Instructions for the task: Within this material, find every line where the string "Type" appears, and copy it out.
_ _ _
(** How a reply shows a key: its row, or the default key of the record. *)
Definition shows (rep : reply) (k : string) (v : storedKey) : Prop :=
  (∃ raw, rep = writeRaw 200 raw ∧ decode_key raw = Some v) ∨
  (k = defaultKeyName ∧ rep = writeJSON 200 (keyObject k (PublicKey_ v)) ∧ ExpirationDate v = infinity).

Definition expired_at (now : time) (R : keyring) (k : string) : bool :=
  match R !! k with Some v => keyExpired (ExpirationDate v) now | None => false end.

(** The name a body gives is that of a key. *)
Definition taken (c : key_call) (R : keyring) : Prop :=
  match c with
  | AddKey _ r | PutKey _ r _ => ∃ m, decode_body_map (r_body r) = Some m ∧ is_Some (R !! str (assoc (members m) "name"))
  | _ => False
  end.

Inductive key_step `{X509} (segment : string) (sc : scope) (name : string) : key_call → keyring → reply → keyring → Prop :=
  | KeyRefused c R rep : status rep ∈ [400; 404; 409]%Z → (status rep = 409%Z → taken c R) →
      key_step segment sc name c R rep R
  | KeysListed now r R names : names ≡ₚ (map_to_list R).*1 →
      key_step segment sc name (ListKeys now r) R
        (writeJSON 200 (VArr (map (λ k, keyListItem (keysBaseURL r sc segment name) k (expired_at now R k)) names))) R
  | KeyShown k v R rep : R !! k = Some v → shows rep k v → key_step segment sc name (GetKey k) R rep R
  | KeyAdded kp r m gen R rep k : status rep = 201%Z → decode_body_map (r_body r) = Some m → validateKeyFields (members m) = None →
      k = str (assoc (members m) "name") → k ≠ "" → R !! k = None →
      str (assoc (members m) "public_key") ≠ "" ∨ (∃ priv, kp = Ok (gen, priv)) →
      key_step segment sc name (AddKey kp r) R rep (<[k := updated (members m) (mkStoredKey gen infinity)]> R)
  | KeyUpdated kp r m b k old R rep : status rep = 200%Z → decode_body_map (r_body r) = Some m → put_fields kp m = Some b →
      R !! k = Some old → asked b "name" k = k ∨ k = defaultKeyName →
      key_step segment sc name (PutKey kp r k) R rep (<[k := updated b old]> R)
  | KeyRenamed kp r m b k k' old R rep : status rep = 201%Z → decode_body_map (r_body r) = Some m → put_fields kp m = Some b →
      R !! k = Some old → k' = asked b "name" k → k' ≠ k → validKeyName k' = true → R !! k' = None →
      key_step segment sc name (PutKey kp r k) R rep (<[k' := updated b old]> (delete k R))
  | KeyDeleted k v R rep : R !! k = Some v → shows rep k v → key_step segment sc name (DeleteKey k) R rep (delete k R).

(** PEM is text. *)
Definition pair_text (c : key_call) : Prop :=
  match c with
  | AddKey (Ok (pub, _)) _ | PutKey (Ok (pub, _)) _ _ => valid_utf8 pub = true
  | _ => True
  end.

Section Refines.
Context `{X509} {B : Type} `{BackendSpec B} {O : Type} (segment name : string) (sc : scope).
Abbreviation st := (Store B O).
Abbreviation org := (scope_name sc).
Abbreviation coll := (keysColl segment name).

(** A step of the ring, in a store that stays well formed and changes nowhere
    else; or a store fault. *)
Definition key_result (c : key_call) (objs : objects) (rep : reply) (objs' : objects) : Prop :=
  status rep = 500%Z ∨
  (key_step segment sc name c (key_ring org segment name objs) rep (key_ring org segment name objs') ∧
   keys_wf org segment name objs' ∧ key_frame org segment name objs objs').

Lemma h_ens_scope_org sp (Q : string + reply → space → Prop) :
  Q (inl org) sp → (∀ rep, status rep ∈ [404; 500]%Z → Q (inr rep) sp) → h_ensures (B := B) (O := O) (scope_org sc) sp Q.
Proof. intros HO HE. destruct sc; [by apply h_ens_org|by apply h_ens_ret]. Qed.

(** The actor is there, with a record. *)
Lemma h_ens_loadActor sp (Q : option obj + reply → space → Prop) : keys_wf org segment name (s_objs sp) →
  (∀ raw m, s_objs sp !! (org, segment, name) = Some raw → unmarshal_map raw = Some (Some m) → record m →
     public_key_of (Some m) = actor_key org segment name (s_objs sp) → Q (inl (Some m)) sp) →
  (∀ rep, status rep ∈ [404; 500]%Z → Q (inr rep) sp) → h_ensures (B := B) (O := O) (loadActor org segment name) sp Q.
Proof.
  intros (Ha & _ & _) HO HE. apply h_ens_bind, h_ens_or_500, ens_Get; [|intros e; apply HE; cbn; set_solver].
  destruct (s_objs sp !! (org, segment, name)) as [raw|] eqn:E; [|apply h_ens_reply, HE; cbn; set_solver].
  destruct (Ha raw eq_refl) as (m & Hm & Hr). rewrite Hm. apply h_ens_ret. apply (HO raw); try done.
  unfold actor_key, actor_of. by rewrite E, Hm.
Qed.

Lemma key_refused c rep objs : keys_wf org segment name objs → status rep ∈ [400; 404; 500]%Z → key_result c objs rep objs.
Proof.
  intros Hw Hs. destruct (decide (status rep = 500%Z)) as [|Hn]; [by left|]. right.
  split_and!; [|done|split; auto]. apply KeyRefused; [set_solver|]. intros E. rewrite E in Hs. set_solver.
Qed.

Lemma key_conflict c rep objs : keys_wf org segment name objs → status rep = 409%Z → taken c (key_ring org segment name objs) →
  key_result c objs rep objs.
Proof. intros Hw Hs Ht. right. split_and!; [|done|split; auto]. apply KeyRefused; [set_solver|auto]. Qed.


Lemma key_moved c objs rep objs' rows pub : moved org segment name objs objs' rows pub →
  map_Forall (λ _ raw, is_Some (decode_key raw)) rows →
  (∀ raw k, rows !! defaultKeyName = Some raw → decode_key raw = Some k → pub = PublicKey_ k) →
  key_step segment sc name c (key_ring org segment name objs) rep (ring_of rows pub) → key_result c objs rep objs'.
Proof. intros Hm Hd Hmir Hs. right. destruct (moved_wf _ _ _ _ _ _ _ Hm Hd Hmir) as (? & ? & ->). done. Qed.

Lemma h_ens_setActor objs rows pub0 raw m pub sp (Q : unit + reply → space → Prop) :
  moved org segment name objs (s_objs sp) rows pub0 → objs !! (org, segment, name) = Some raw →
  unmarshal_map raw = Some (Some m) → record m → valid_utf8 pub = true →
  (∀ sp', moved org segment name objs (s_objs sp') rows pub → Q (inl tt) sp') → (∀ e, Q (inr (internal_error e)) sp) →
  h_ensures (B := B) (O := O) (setActorPublicKey org segment name (Some m) pub) sp Q.
Proof.
  intros Hmv Hraw Hm Hr Hp HO HE. destruct (moved_actor _ _ _ _ _ _ _ _ _ _ Hmv Hraw Hm Hr Hp) as (doc & E & Hmv').
  unfold setActorPublicKey. rewrite E. apply h_ens_or_500, ens_Put; [by apply HO|done].
Qed.
(* ===== verification/ServerAuth.v ===== *)
(** * Authentication of requests (server/auth.go, server/stats_auth.go)

    The middleware in front of the API: which paths need no signature, the
    credentials of the statistics endpoint, the grants of the file store, the
    actor a signed request is made by and the keys it may be signed with. *)
From S2P Require Import Prelude GoText Json Chefjson Float GoJson Stored Store Facade Groups Http Effects Acl Classify Presign Objects Manifest Auth Time Environments DataBags Records Keys.
#[local] Open Scope go_scope.
#[local] Open Scope http_scope.

(** ** Requests as they arrive *)

(** The parts of [url.URL] the server reads. *)
Record url := mkURL { u_Path : string; u_RawPath : string; u_RawQuery : string }.

Record wire := mkWire { w_method : string; w_url : url; w_header : header; w_body : string }.

(** [url.EscapedPath] of a path without a raw form: the bytes a path may hold are
    kept. *)
Definition path_char (c : ascii) : bool :=
  unreserved c || bool_decide (c ∈ ["$"; "&"; "+"; ","; "/"; ":"; ";"; "="; "@"]%char).
Definition path_escape_char (c : ascii) : string :=
  if path_char c then String c ""
  else String "%" (String (hexUpper (Z.shiftr (byte_of c) 4)) (String (hexUpper (Z.land (byte_of c) 15)) "")).
Fixpoint path_escape (s : string) : string :=
  match s with EmptyString => "" | String c s' => path_escape_char c +:+ path_escape s' end.
Definition EscapedPath (path : string) : string := if decide (path = "*") then "*" else path_escape path.

Definition wirePath (u : url) : string := if decide (u_RawPath u ≠ "") then u_RawPath u else EscapedPath (u_Path u).

(** [limitBody] and reading the whole body: the cap is in force when positive. *)
Definition read_body (max : Z) (body : string) : result string :=
  if decide (0 < max ∧ max < Z.of_nat (String.length body))%Z then Err (ErrOther "http: request body too large") else Ok body.

(** ** Paths *)

Definition SystemPaths : list string := ["/_status"; "/server_api_version"].
Definition statsPath : string := "/_stats".

Definition fileStorePath (path : string) : option (string * string) :=
  match path_parts path with
  | [a; org; b; checksum] => if decide (a = "organizations" ∧ b = "file_store") then Some (org, checksum) else None
  | _ => None
  end.

Definition fileStoreOp (method : string) : string :=
  if decide (method = "PUT" ∨ method = "POST") then FileStorePut else FileStoreGet.

Definition orgFromPath (path : string) : string :=
  match cut_prefix "/organizations/" path with
  | None => ""
  | Some rest => match cut_byte "/" rest with Some (org, _) => org | None => rest end
  end.

(** ** HTTP Basic credentials *)

(** [Request.BasicAuth]. *)
Definition BasicAuth (h : header) : option (string * string) :=
  let auth := Header_Get h "Authorization" in
  if decide (str_map lower_char (str_take 6 auth) = "basic ") then
    match DecodeString (str_drop 6 auth) with
    | Ok cs => cut_byte ":" cs
    | Err _ => None
    end
  else None.

(** ** The server *)

Record server := mkServer {
  StatsUser : string;
  StatsPassword : string;
  SkewSeconds : Z;
  Now : time;
  MaxBodyBytes : Z;
  webuiPub : PublicKey;
  s_fileStoreKey : string;
  keyCache : gmap string PublicKey;
}.

(** The struct an actor's record is decoded into. *)
Record actorRecord := mkActorRecord { ar_public_key : string; ar_admin : bool }.
Definition actorRecord_field (a : actorRecord) (name : string) (v : value) : option actorRecord :=
  if decide (fold_name name = "public_key") then
    (λ s, mkActorRecord s (ar_admin a)) <$> string_field "public_key" (ar_public_key a) name v
  else if decide (fold_name name = "admin") then
    match v with VBool b => Some (mkActorRecord (ar_public_key a) b) | VNull => Some a | _ => None end
  else Some a.
Definition decode_actor (raw : string) : option actorRecord :=
  v ← decode false raw; decode_struct actorRecord_field (mkActorRecord "" false) v.

Definition unauthorized (msg : string) : reply := writeError 401 [msg].

Section Middleware.
Context `{Unicode} `{UnicodeUpper} `{Crypto} `{HMAC} `{X509}.
Context {B : Type} `{Backend B} {O : Type}.
Abbreviation st := (Store B O).

Definition equalDigest (got want : string) : bool := bool_decide (sha256_Sum got = sha256_Sum want).

Definition statsAuthorized (sv : server) (h : header) : bool :=
  match BasicAuth h with
  | None => false
  | Some (user, password) => equalDigest user (StatsUser sv) && equalDigest password (StatsPassword sv)
  end.

Definition statsUnauthorized : reply :=
  unauthorized "/_stats requires HTTP Basic authentication with the stats user and password".

(** The keys that parse, through the cache. *)
Fixpoint parse_keys (c : gmap string PublicKey) (pems : list string) : list PublicKey * gmap string PublicKey :=
  match pems with
  | [] => ([], c)
  | pem :: pems' =>
      let '(res, c1) := Cache_Parse ParsePublicKey pem c in
      let '(keys, c2) := parse_keys c1 pems' in
      (match res with Ok key => key :: keys | Err _ => keys end, c2)
  end.

(** [None]: no such actor, or none with a usable key. *)
Definition parseActorRecord (sv : server) (org collection name : string) : ST st (option (list PublicKey * bool)) :=
  let! raw := Org_View org collection name in
  match raw with
  | None => st_ret None
  | Some raw =>
      match decode_actor raw with
      | None => st_ret None
      | Some rec =>
          let! pems := SigningKeys org collection name (ar_public_key rec) (Now sv) in
          let pubs := (parse_keys (keyCache sv) pems).1 in
          st_ret (match pubs with [] => None | _ => Some (pubs, ar_admin rec) end)
      end
  end.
_ _ _
Solution:
Context `{X509} {B : Type} `{BackendSpec B} {O : Type} (segment name : string) (sc : scope).
Context {B : Type} `{Backend B} {O : Type}.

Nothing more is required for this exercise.